Comparisons between two groups were analyzed by the two-tailed Student’s t-test. One-way analysis of variance (ANOVA) was used to evaluate particle size, the cytotoxicity of FAPLCS, and integrated optical densities. Two-way ANOVA was used to evaluate the cytotoxicity of FAPLCS/SPIONs and SPIONs. Correlations between Fe concentrations and relaxivity times were drawn by linear regression analysis. Repeated-measures ANOVAs were performed to assess the enhancement ratio (ER) of signals in in vivo experiments. All statistical analyses were performed with SPSS software, version 12.0 (IBM Corporation, Armonk, NY, USA). Data are presented as the means ± standard deviations. Differences with P-values <0.05 were considered statistically significant.
Results and discussion
FTIR spectra of chitosan (Figure 2A), PLCS (Figure 2B), FAPLCS (Figure 2C), a 5% weight/weight (w/w) folic acid/PLCS mixture (Figure 2D), and folic acid (Figure 2E) are shown in Figure 2. The spectrum of unmodified chitosan exhibits a prominent amide II peak (N-H bending vibrations) at 1,597 cm−1 and a weak amide I peak (C=O stretching vibrations) at 1,655 cm−1, which are attributed to the residual acetyl group of chitin. When the amine groups of chitosan are conjugated with palmitoyl groups, new peaks at 1,631 cm−1 and 1,518 cm−1 were observed and were assigned to carbonyl stretching of amide I peak and amide II peak, respectively. No peaks were observed at ~1,750 cm−1, indicating that the conjugation reaction was highly selective toward N-acylation. The weak peak at 708 cm−1 and the enhancement of the peak intensity at 2,860–2,930 cm−1 confirmed that palmitoyl groups were grafted onto chitosan. Comparing PLCS and FAPLCS reveals the presence of a new peak in FAPLCS at 1,694 cm−1, corresponding to a signal from the carbonyl group (C=O) of carboxylic acid of folic acid. While this peak is robust in the pure folic acid spectrum, the reduced signal in FAPLCS is due to the fractional DS with folate. However, the new peaks at 1,607 cm−1 (amide I peak) and 1,566 cm−1 (amide II peak) result from the introduction of new acrylamide and thereby confirm that PLCS is conjugated with folic acid. The peaks for carbonyl stretching of amides with pure folic acid appear at 1,606 cm−1 and 1,508 cm−1, whereas the spectrum of a 5% w/w mixture of folic acid/PLCS is markedly different from that of FAPLCS. Most spectral peaks in the 1,100–1,700 cm−1 and 500–800 cm−1 regions with the folic acid/PLCS mixture are nearly identical to those of pure folic acid. Collectively, these data suggest that the palmitoyl and folate groups were successfully grafted onto the amino groups of chitosan.

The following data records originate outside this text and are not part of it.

(* ===== verification/Durability.v ===== *)
(** * What a table store leaves on disk

    A running table and its disk: the manifest on disk is the one in memory, its segments hold the
    batches flushed, and the log the batches taken since.  Every operation keeps this; one that is
    killed at any point, or whose manifest is in place but could not be synchronized, leaves a disk
    with the same batches on it. *)

From Stdlib Require Import ZArith Lia String Sorted.
From stdpp Require Import prelude list.
From coqutil Require Import Byte.
From S2P Require Import Prelude.
From S2P Require Import Types.
From S2P Require Import Codec.
From S2P Require Import Wal.
From S2P Require Import Memtable.
From S2P Require Import Manifest.
From S2P Require Import Segment.
From S2P Require Import Metadata.
From S2P Require Import SegmentFile.
From S2P Require Import Merge.
From S2P Require Import Compaction.
From S2P Require Import Snapshot.
From S2P Require Import Store.
From S2P Require Import StoreInvariant.
From S2P Require Import Replica.
From S2P Require Import LogState.

#[local] Open Scope Z_scope.

(** ** Batches *)

(** Every batch is newer than all before it. *)
Definition batches_ordered (B : list (list StoredRow)) : Prop :=
  forall before b after, B = before ++ b :: after -> forall r, In r b -> spec_applied (concat before) < row_version r.

Lemma ordered_snoc B b :
  batches_ordered B -> (forall r, In r b -> spec_applied (concat B) < row_version r) -> batches_ordered (B ++ [b]).
Proof.
  intros Ho Hb before x after E r Hr. destruct after as [|y after] using rev_ind.
  - apply app_inj_tail in E as [-> ->]. now apply Hb.
  - clear IHafter. rewrite app_comm_cons, app_assoc in E. apply app_inj_tail in E as [-> _]. now apply (Ho before x after).
Qed.

Lemma ordered_take B k : batches_ordered B -> batches_ordered (take k B).
Proof.
  intros Ho before b after E r Hr. apply (Ho before b (after ++ drop k B)); [|easy].
  now rewrite app_comm_cons, app_assoc, <- E, take_drop.
Qed.

(** A batch that has rows. *)
Definition with_batch (B : list (list StoredRow)) (b : list StoredRow) : list (list StoredRow) :=
  match b with [] => B | _ => B ++ [b] end.

Lemma with_batch_concat B b : concat (with_batch B b) = concat B ++ b.
Proof. unfold with_batch. destruct b; [now rewrite app_nil_r|]. rewrite concat_app. cbn [concat]. now rewrite app_nil_r. Qed.

(** ** Manifests on disk *)

Definition manifest_file (d : Disk) : option (list byte) := dir_manifest (dk_manifest d).
Definition present (d : Disk) : bool := is_some (manifest_file d).

Lemma files_bare dir schema m staged reserved retired rowss stagedss :
  files_ok dir schema m staged reserved retired rowss stagedss -> files_ok dir schema m [] (0, 0) [] rowss [].
Proof.
  intros [H1 H2 H3 H4 H5 H6 H7]%files_unstage. split; try easy. split; [easy|]. split; [cbn; lia|].
  apply Forall_forall. intros meta _. unfold free_of. cbn. lia.
Qed.

Section durability.
Context `{Checksum} `{BlockSketches} `{Layout} `{FileBytes}.

Definition on_disk (d : Disk) (schema : TableSchema) (m : Manifest) : Prop := manifest_load (manifest_file d) schema = Ok m.

(** The manifest on disk is the one in memory. *)
Definition in_sync (s : TableStore) : Prop := on_disk (ts_disk s) (ts_schema s) (ts_manifest s).

Lemma manifest_sound c mt v q m dir schema staged reserved retired rowss stagedss :
  typed c mt v q m -> files_ok dir schema m staged reserved retired rowss stagedss -> manifest_wf m = true /\ ids_follow m = true.
Proof.
  intros Ht Hf. pose proof (fo_next _ _ _ _ _ _ _ _ Hf) as Hn. pose proof (fo_named _ _ _ _ _ _ _ _ Hf) as Hnm. split.
  - change (manifest_wf m) with (counters_wf m && forallb segment_wf (man_segments m)). rewrite (ty_counters _ _ _ _ _ Ht). cbn [andb].
    pose proof (fo_holds _ _ _ _ _ _ _ _ Hf) as Hk. clear -Hk. induction Hk as [|meta rows segments rowss Hm _ IH]; [easy|].
    cbn [forallb]. now rewrite (known_wf _ _ _ _ Hm).
  - unfold ids_follow. destruct (Z.eqb_spec (man_next_segment_id m) 0); [lia|]. cbn [negb andb]. apply forallb_forall.
    intros meta Hm. apply Forall_app in Hnm as [Hnm _]. rewrite List.Forall_forall in Hnm. destruct (Hnm meta Hm) as [Hb _]. lia.
Qed.

Lemma load_read c mt v q m file :
  typed c mt v q m -> manifest_read file = Ok (Some m) -> manifest_load file (cfg_schema c) = Ok m.
Proof.
  intros Ht Hr. destruct (ty_described _ _ _ _ _ Ht) as (E1 & E2 & E3). unfold manifest_load, mbind, result_bind. rewrite Hr, E1, E2, E3.
  rewrite Z.ltb_irrefl, !Z.eqb_refl, bool_decide_true by easy. easy.
Qed.

Lemma read_present file m : manifest_read file = Ok (Some m) -> is_some file = true.
Proof. now destruct file. Qed.

(** A publication puts the manifest in place, or leaves the one there; or puts it in place and fails
    to synchronize the directory. *)
Lemma wp_publish_disk m io (Q : unit -> TableStore -> Prop) (E : TableStore -> Prop) s mt v q dir staged reserved retired rowss stagedss :
  typed (ts_config s) mt v q m -> files_ok dir (ts_schema s) m staged reserved retired rowss stagedss ->
  (forall d, is_some (dir_manifest d) = true -> manifest_load (dir_manifest d) (ts_schema s) = Ok m -> Q tt (set_manifest_dir d s)) ->
  (forall d, dir_manifest d = manifest_file (ts_disk s) -> E (set_manifest_dir d s)) ->
  (forall d, pio_sync_directory io = false -> is_some (dir_manifest d) = true -> manifest_load (dir_manifest d) (ts_schema s) = Ok m ->
     E (set_manifest_dir d s)) ->
  wp (publish m io) Q E s.
Proof.
  intros Ht Hf HQ HE HF. destruct (manifest_sound _ _ _ _ _ _ _ _ _ _ _ _ Ht Hf) as [Hw Hi].
  unfold wp, publish. destruct (manifest_publish _ _ _) as [r d] eqn:Ep. apply publish_cases in Ep; [|easy..]. destruct r as [[]|e].
  - apply HQ; [exact (read_present _ _ Ep)|exact (load_read _ _ _ _ _ _ Ht Ep)].
  - destruct Ep as [Ep|[Es Ep]]; [now apply HE|]. apply HF; [easy|exact (read_present _ _ Ep)|exact (load_read _ _ _ _ _ _ Ht Ep)].
Qed.

Lemma wp_and {A} (m : Table A) (Q Q' : A -> TableStore -> Prop) (E E' : TableStore -> Prop) s :
  wp m Q E s -> wp m Q' E' s -> wp m (fun a s => Q a s /\ Q' a s) (fun s => E s /\ E' s) s.
Proof. unfold wp. now destruct (m s) as [[a|e] s']. Qed.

Figure 3 displays the 1H NMR spectra of chitosan (Figure 3A), folic acid (Figure 3B), PLCS (Figure 3C), and FAPLCS (Figure 3D). Proton assignments for chitosan in CCl3COOD/D2O (Figure 3A) were as follows: δ4.70 for H-1 overlaps D2O; δ3.01 overlaps H-2; δ1.90 overlaps NHCOCH3 (the residual acetyl groups of chitosan); and δ3.47–3.74 correspond to the ring protons (H-3, 4, 5, 6, and 6′). Proton assignments for PLCS in DMSO (Figure 3C) were reported in our previous study15 as:δ0.85 = CH3(palmitoyl terminus); δ1.23 = CH2 (palmitoyl); δ1.48 = CH2 (palmitoyl deshielded by carbonyl, β to carbonyl); δ1.84 = CH2 (residual acetyl groups); and δ2.06 = CH2 (palmitoyl deshielded by carbonyl, α to carbonyl). The signal at δ5.64, seen in the FAPLCS spectrum but not in the PLCS spectrum, is attributable to the N-H bond associated with folic acid, and the prominent signals at δ5.53–8.85, δ4.32–4.47, and δ1.91–2.38 correspond to the protons of folic acid (Figure 3D). These results provide further evidence that palmitoyl and folate groups were successfully grafted onto chitosan.

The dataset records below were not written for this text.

(* ===== verification/Reopen.v ===== *)
(** * Reopening a table

    What [open_with_wal] makes of the disk a table left, however it stopped: the rows of every batch
    on it, in a table that is as if it had never stopped.  With it, the histories of a table that
    fails, is killed, loses power and is opened again. *)

From Stdlib Require Import ZArith Lia String Sorted.
From stdpp Require Import prelude list.
From coqutil Require Import Byte.
From S2P Require Import Prelude.
From S2P Require Import Types.
From S2P Require Import Codec.
From S2P Require Import Wal.
From S2P Require Import Memtable.
From S2P Require Import Manifest.
From S2P Require Import Segment.
From S2P Require Import Metadata.
From S2P Require Import SegmentFile.
From S2P Require Import Merge.
From S2P Require Import Compaction.
From S2P Require Import Snapshot.
From S2P Require Import Store.
From S2P Require Import Recovery.
From S2P Require Import StoreInvariant.
From S2P Require Import Replica.
From S2P Require Import LogState.
From S2P Require Import Durability.

#[local] Open Scope Z_scope.

(** ** The rows of the log *)

Lemma find_column columns index c :
  NoDup (map col_id columns) -> columns !! index = Some c ->
  list_find (fun w => wc_id w = col_id c) (map wal_column columns) = Some (index, wal_column c).
Proof.
  intros Hn Hc. apply list_find_Some. change (map wal_column columns) with (wal_column <$> columns). rewrite list_lookup_fmap, Hc. split; [easy|]. split; [easy|].
  intros i w Hw Hlt E. rewrite list_lookup_fmap in Hw. destruct (columns !! i) as [c'|] eqn:Ei; [|easy]. cbn in Hw. injection Hw as <-.
  cbn in E. assert (i = index); [|lia]. apply (NoDup_lookup (map col_id columns) i index (col_id c)); [easy|..].
  - change (map col_id columns) with (col_id <$> columns). rewrite list_lookup_fmap, Ei. cbn. now rewrite E.
  - change (map col_id columns) with (col_id <$> columns). now rewrite list_lookup_fmap, Hc.
Qed.

(** The row is one of the table's own schema. *)
Lemma adapt_logged schema r :
  NoDup (map col_id (schema_columns schema)) -> logged_row schema r ->
  adapt_recovered_row schema (map wal_column (schema_columns schema)) r = Ok r.
Proof.
  intros Hn (_ & Hv & _). pose proof (validate_row_fits _ _ Hv) as Hfit. unfold row_fits in Hfit. unfold adapt_recovered_row, mbind, result_bind.
  assert (El : len (row_values r) = len (map wal_column (schema_columns schema))) by (rewrite len_map; unfold len; lia).
  rewrite El, Z.eqb_refl. cbn [negb]. rewrite (map_result_lookup _ _ (row_values r)); [|easy|].
  - replace {| row_key := row_key r; row_values := row_values r; row_version := row_version r; row_deleted := row_deleted r |} with r by now destruct r.
    now rewrite Hv.
  - intros i c v Hc Hr. unfold adapt_value. rewrite (find_column _ i c Hn Hc), bool_decide_true by easy. cbn [negb]. now rewrite Hr.
Qed.

Section reopen.
Context `{Checksum} `{BlockSketches} `{Layout} `{FileBytes}.

Lemma insert_rows_all mt rows n : (insert_rows mt rows n).2 = apply_all mt rows.
Proof.
  revert mt n; induction rows as [|r rows IH]; intros mt n; [easy|]. cbn [insert_rows apply_all foldl]. unfold apply at 2.
  destruct (insert mt r true) as [b m]. apply IH.
Qed.

(** Replaying passes over what is flushed and applies the rest. *)
Lemma replay_old c flushed mt bs :
  Forall (our_batch c) bs -> Forall (fun b => rb_sequence b <= flushed) bs ->
  fold_result (replay_batch (cfg_schema c) (cfg_table_id c) flushed) mt bs = Ok mt.
Proof.
  intros Ho. revert mt; induction Ho as [|b bs Hb _ IH]; intros mt Hs; [easy|]. apply Forall_cons in Hs as [Hs Hss]. cbn [fold_result].
  unfold replay_batch at 2, mbind, result_bind. rewrite (our_table _ _ Hb), Z.eqb_refl. cbn [negb]. rewrite (proj2 (Z.leb_le _ _) Hs). now apply IH.
Qed.

Lemma replay_new c flushed mt bs :
  NoDup (map col_id (schema_columns (cfg_schema c))) -> Forall (our_batch c) bs -> Forall (fun b => flushed < rb_sequence b) bs ->
  fold_result (replay_batch (cfg_schema c) (cfg_table_id c) flushed) mt bs = Ok (apply_all mt (concat (map rb_rows bs))).
Proof.
  intros Hn Ho. revert mt; induction Ho as [|b bs Hb _ IH]; intros mt Hs; [easy|]. apply Forall_cons in Hs as [Hs Hss]. cbn [fold_result].
  unfold replay_batch at 2, mbind, result_bind. rewrite (our_table _ _ Hb), Z.eqb_refl. cbn [negb]. rewrite (proj2 (Z.leb_gt _ _) Hs).
  destruct (our_rows _ _ Hb) as [_ Hr]. rewrite (our_columns _ _ Hb), map_result_same.
  - rewrite IH by easy. cbn [map concat]. unfold apply_all. now rewrite foldl_app.
  - eapply Forall_impl; [exact Hr|]. intros r. now apply adapt_logged.
Qed.

Lemma replay_log c present flushed last kept w ps old new :
  schema_ok (cfg_schema c) -> log_ok c present flushed last kept w ps old new ->
  replay_batches (cfg_schema c) (cfg_table_id c) flushed (old ++ new) = Ok (apply_all memtable_default (concat (map rb_rows new))).
Proof.
  intros (_ & _ & Hn) [_ H4 _ H6 H7 _ _ _ _ _]. apply Forall_app in H4 as [Ho Hw]. unfold replay_batches.
  rewrite fold_result_app. unfold mbind, result_bind. rewrite replay_old by easy. now apply replay_new.
Qed.

(** ** Segments with the same file *)

Lemma duplicates_listed d order found i : duplicates d order = Ok found -> In i found -> In i (map fst order).
Proof.
  revert found; induction order as [|[index a] rest IH]; intros found; [now intros [= <-]|]. cbn [duplicates].
  destruct rest as [|[j b] rest']; [now intros [= <-]|]. set (rest := (j, b) :: rest') in *. unfold mbind, result_bind.
  destruct (if same_segment_span a b then _ else _) as [same|]; [|easy]. destruct (duplicates d rest) as [l|]; [|easy].
  intros [= <-] Hi. destruct same; [destruct Hi as [->|Hi]; [now left|]|]; right; now apply (IH l).
Qed.

(** Of those with one file, one is left. *)
Lemma duplicates_kept d schema order (rowss : list (list StoredRow)) found :
  NoDup (map fst order) -> duplicates d order = Ok found ->
  (forall i a, In (i, a) order -> exists rows, rowss !! i = Some rows /\ segment_holds d schema a rows) ->
  forall i rows, In i (map fst order) -> rowss !! i = Some rows -> exists i', In i' (map fst order) /\ ~ In i' found /\ rowss !! i' = Some rows.
Proof.
  revert found; induction order as [|[index a] rest IH]; intros found Hn Hd Hh i rows Hi Hr; [easy|]. cbn [duplicates] in Hd.
  destruct rest as [|[j b] rest']; [injection Hd as <-; now exists i|]. set (rest := (j, b) :: rest') in *.
  unfold mbind, result_bind in Hd. destruct (if same_segment_span a b then _ else _) as [same|] eqn:Es; [|easy].
  destruct (duplicates d rest) as [l|] eqn:El; [|easy]. injection Hd as <-. cbn [map fst] in Hn. apply NoDup_cons in Hn as [Hni Hn].
  assert (Hrest : forall i rows, In i (map fst rest) -> rowss !! i = Some rows ->
    exists i', In i' (map fst ((index, a) :: rest)) /\ ~ In i' (if same : bool then index :: l else l) /\ rowss !! i' = Some rows).
  { intros i1 rows1 Hi1 Hr1. destruct (IH l Hn eq_refl) with (i := i1) (rows := rows1) as (i' & Hi' & Hf' & Hr'); [|easy|easy|].
    { intros i2 a2 Hx. apply Hh. now right. }
    exists i'. split; [now right|]. split; [|easy]. assert (i' <> index) by (intros ->; now apply Hni, list_elem_of_In). destruct same; [|easy].
    intros [E|Hx]; [congruence|easy]. }
  destruct Hi as [<-|Hi]; [|now apply (Hrest i rows)]. cbn [fst] in *. destruct same.
  - destruct (same_segment_span a b); [|easy]. destruct (Hh index a (or_introl eq_refl)) as (ra & Ea & Ha).
    destruct (Hh j b (or_intror (or_introl eq_refl))) as (rb & Eb & Hb). rewrite Ea in Hr. injection Hr as <-.
    apply (same_file_rows _ _ _ _ _ _ Ha Hb) in Es. subst rb. apply (Hrest j ra); [now left|easy].
  - exists index. split; [now left|]. split; [|easy]. intros Hx. apply Hni, list_elem_of_In. exact (duplicates_listed _ _ _ _ El Hx).
Qed.

Lemma span_order_in segments i a : In (i, a) (span_order segments) <-> segments !! i = Some a.
Proof.
  unfold span_order. rewrite <- list_elem_of_In, sort_by_perm, list_elem_of_lookup. split.
  - intros (k & Hk). rewrite list_lookup_imap in Hk. destruct (segments !! k) as [x|] eqn:E; [|easy]. cbn in Hk. now injection Hk as -> ->.
  - intros Ha. exists i. now rewrite list_lookup_imap, Ha.
Qed.

Lemma span_order_indexes segments : map fst (span_order segments) ≡ₚ seq 0 (length segments).
Proof.
  unfold span_order. rewrite sort_by_perm. change (map fst (imap pair segments)) with (fst <$> imap pair segments). rewrite fmap_imap.
  apply reflexive_eq. apply list_eq. intros i. rewrite list_lookup_imap. destruct (segments !! i) as [x|] eqn:E; cbn.
  - symmetry. apply lookup_seq. split; [easy|]. exact (lookup_lt_Some _ _ _ E).
  - symmetry. apply lookup_seq_ge. now apply lookup_ge_None.
Qed.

Determining the ratio of palmitoyl methyl protons (δ0.85) to H-2 protons (δ3.01) of chitosan in 1H NMR spectra enables determination of the PL-DS. The FA-DS was determined by using the ratio of benzene ring protons at δ6.64 of folic acid to the δ3.37 sugar ring protons of chitosan. In this study, the PL-DS and FA-DS were 10.60% and 0.48%, respectively.
PLCS is composed of hydrophobic groups and a chitosan backbone. In addition to this basic structure, FAPLCS also has tumor-targeting folate groups. In aqueous solutions, the hydrophobic palmitoyl groups of PLCS or FAPLCS can spontaneously form rigid hydrophobic cores, while the hydrophilic chitosan backbones form an outer shell, resulting in the fabrication of polymeric micelles.22 During the process of micelle formation, hydrophobic SPIONs can be encapsulated by the hydrophobic cores of micelles, and tumor-targeting groups may be conjugated to their surfaces.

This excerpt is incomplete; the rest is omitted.